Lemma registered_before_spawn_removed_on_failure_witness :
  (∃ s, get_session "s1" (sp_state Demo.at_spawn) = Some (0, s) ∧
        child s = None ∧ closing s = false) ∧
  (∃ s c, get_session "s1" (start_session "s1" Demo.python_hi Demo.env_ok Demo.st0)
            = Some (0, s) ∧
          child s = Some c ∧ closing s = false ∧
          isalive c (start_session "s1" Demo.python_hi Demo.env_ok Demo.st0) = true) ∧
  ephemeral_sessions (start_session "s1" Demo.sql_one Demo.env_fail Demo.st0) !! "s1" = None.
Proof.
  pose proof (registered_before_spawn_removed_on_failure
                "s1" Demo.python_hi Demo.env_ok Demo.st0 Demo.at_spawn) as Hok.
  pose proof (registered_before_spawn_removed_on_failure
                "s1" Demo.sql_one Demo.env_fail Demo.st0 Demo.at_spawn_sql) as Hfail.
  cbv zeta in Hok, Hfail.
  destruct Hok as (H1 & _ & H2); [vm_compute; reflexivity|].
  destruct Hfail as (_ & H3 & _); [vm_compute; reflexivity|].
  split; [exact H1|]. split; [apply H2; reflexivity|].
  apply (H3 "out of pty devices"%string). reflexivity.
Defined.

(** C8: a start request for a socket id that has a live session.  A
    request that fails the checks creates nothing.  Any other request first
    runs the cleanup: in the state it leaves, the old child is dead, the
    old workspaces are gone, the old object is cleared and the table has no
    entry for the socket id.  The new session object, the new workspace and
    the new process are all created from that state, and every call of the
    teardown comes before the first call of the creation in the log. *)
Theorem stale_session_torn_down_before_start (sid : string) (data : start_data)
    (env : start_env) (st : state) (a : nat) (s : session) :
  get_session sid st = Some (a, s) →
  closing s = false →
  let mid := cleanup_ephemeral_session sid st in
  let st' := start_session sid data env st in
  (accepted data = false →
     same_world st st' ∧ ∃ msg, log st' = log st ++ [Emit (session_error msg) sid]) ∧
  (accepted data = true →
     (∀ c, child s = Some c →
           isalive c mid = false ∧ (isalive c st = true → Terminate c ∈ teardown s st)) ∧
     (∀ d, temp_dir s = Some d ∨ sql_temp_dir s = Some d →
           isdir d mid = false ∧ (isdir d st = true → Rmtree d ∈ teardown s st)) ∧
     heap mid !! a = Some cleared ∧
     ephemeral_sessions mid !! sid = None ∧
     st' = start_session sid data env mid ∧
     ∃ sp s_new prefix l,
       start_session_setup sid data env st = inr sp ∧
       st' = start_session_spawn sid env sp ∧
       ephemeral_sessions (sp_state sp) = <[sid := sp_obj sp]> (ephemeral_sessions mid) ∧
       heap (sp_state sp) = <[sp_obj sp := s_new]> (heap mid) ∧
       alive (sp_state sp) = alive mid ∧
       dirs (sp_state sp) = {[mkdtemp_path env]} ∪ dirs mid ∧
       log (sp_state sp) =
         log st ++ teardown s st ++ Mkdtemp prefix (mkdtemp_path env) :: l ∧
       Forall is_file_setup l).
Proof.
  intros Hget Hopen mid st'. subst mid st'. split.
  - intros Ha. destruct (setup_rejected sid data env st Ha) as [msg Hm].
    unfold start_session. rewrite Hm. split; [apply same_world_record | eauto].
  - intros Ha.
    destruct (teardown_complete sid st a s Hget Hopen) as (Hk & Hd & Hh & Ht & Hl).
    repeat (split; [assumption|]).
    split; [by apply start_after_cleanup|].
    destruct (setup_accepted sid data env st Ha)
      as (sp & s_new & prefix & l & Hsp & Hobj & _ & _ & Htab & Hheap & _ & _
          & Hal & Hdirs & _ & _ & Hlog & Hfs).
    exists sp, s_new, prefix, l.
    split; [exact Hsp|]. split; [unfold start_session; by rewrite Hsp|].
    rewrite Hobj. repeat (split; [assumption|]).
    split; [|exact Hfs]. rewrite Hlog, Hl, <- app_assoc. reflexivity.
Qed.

_____

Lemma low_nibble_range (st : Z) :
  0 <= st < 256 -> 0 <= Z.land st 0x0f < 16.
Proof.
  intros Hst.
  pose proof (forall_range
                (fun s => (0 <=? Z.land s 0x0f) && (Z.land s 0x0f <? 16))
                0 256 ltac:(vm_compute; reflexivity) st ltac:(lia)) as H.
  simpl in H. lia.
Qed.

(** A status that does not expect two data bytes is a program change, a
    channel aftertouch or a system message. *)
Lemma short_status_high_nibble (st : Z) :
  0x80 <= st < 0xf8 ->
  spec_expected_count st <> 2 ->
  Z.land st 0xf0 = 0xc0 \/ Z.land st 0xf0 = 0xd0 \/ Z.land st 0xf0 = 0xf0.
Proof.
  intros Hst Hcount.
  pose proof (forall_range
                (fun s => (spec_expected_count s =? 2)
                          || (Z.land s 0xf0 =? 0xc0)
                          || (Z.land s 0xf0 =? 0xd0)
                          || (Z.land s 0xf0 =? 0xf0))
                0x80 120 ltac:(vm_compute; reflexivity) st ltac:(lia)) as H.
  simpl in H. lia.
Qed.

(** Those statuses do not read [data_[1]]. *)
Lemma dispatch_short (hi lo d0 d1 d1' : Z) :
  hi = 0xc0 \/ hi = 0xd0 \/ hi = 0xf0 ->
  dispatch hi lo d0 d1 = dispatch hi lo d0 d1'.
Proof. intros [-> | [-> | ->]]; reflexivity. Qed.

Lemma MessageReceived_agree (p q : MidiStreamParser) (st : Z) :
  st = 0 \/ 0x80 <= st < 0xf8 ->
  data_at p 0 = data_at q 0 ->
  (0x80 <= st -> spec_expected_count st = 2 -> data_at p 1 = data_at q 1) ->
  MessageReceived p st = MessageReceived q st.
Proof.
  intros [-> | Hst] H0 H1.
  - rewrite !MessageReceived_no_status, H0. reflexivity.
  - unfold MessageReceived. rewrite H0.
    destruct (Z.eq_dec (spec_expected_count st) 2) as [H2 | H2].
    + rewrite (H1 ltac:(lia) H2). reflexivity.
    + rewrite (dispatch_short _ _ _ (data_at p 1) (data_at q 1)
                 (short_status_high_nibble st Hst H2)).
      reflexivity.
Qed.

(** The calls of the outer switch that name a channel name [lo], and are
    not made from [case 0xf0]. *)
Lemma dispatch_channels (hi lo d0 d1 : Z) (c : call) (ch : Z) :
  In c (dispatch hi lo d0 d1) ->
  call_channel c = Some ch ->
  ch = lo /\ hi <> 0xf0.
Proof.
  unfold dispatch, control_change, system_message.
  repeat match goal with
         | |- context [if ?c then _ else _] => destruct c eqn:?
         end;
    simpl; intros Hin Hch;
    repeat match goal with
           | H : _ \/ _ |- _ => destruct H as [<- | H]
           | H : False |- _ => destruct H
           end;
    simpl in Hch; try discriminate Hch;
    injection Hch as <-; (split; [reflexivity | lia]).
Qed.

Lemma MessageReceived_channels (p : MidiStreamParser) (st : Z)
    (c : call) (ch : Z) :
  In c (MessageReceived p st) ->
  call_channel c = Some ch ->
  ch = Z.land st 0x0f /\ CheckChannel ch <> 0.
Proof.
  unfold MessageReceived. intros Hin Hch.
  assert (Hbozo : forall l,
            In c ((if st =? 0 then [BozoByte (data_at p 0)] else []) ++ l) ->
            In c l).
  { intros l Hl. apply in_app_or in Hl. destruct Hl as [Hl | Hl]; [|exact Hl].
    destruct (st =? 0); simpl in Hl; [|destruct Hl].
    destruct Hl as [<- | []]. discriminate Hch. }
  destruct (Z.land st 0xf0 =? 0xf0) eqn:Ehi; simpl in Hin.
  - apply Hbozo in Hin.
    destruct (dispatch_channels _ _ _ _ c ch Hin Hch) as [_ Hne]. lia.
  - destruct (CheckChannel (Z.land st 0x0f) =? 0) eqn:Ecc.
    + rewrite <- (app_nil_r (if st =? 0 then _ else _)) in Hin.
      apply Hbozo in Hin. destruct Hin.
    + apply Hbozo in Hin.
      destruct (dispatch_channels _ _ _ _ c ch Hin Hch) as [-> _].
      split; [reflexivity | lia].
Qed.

_____

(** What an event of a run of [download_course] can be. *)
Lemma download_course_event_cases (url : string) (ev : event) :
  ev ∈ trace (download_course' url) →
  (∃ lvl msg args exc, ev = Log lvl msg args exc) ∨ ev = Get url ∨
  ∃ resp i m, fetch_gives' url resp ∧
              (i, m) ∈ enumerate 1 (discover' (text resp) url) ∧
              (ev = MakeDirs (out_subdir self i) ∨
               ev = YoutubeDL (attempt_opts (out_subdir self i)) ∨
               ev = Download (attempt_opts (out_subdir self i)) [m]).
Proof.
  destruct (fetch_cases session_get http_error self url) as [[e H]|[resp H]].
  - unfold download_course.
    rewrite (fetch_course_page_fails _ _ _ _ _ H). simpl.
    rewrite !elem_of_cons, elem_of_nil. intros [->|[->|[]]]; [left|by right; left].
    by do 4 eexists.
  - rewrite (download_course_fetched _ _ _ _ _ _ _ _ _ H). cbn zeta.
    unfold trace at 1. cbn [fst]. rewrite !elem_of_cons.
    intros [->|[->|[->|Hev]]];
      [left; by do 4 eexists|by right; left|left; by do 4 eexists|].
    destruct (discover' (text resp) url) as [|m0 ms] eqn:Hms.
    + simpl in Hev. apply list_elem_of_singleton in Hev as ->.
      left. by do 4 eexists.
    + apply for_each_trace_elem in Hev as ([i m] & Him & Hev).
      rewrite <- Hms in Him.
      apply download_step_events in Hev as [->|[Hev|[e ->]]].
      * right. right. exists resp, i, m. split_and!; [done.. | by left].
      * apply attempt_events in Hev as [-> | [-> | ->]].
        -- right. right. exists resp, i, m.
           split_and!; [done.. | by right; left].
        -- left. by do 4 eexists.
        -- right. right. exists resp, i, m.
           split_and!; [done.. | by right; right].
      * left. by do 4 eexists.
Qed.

_____

◆ Instructions for the task ◆
Find every line with "simpl" in the listing and state how many there are, nothing else.

◆ Output for this exercise ◆
8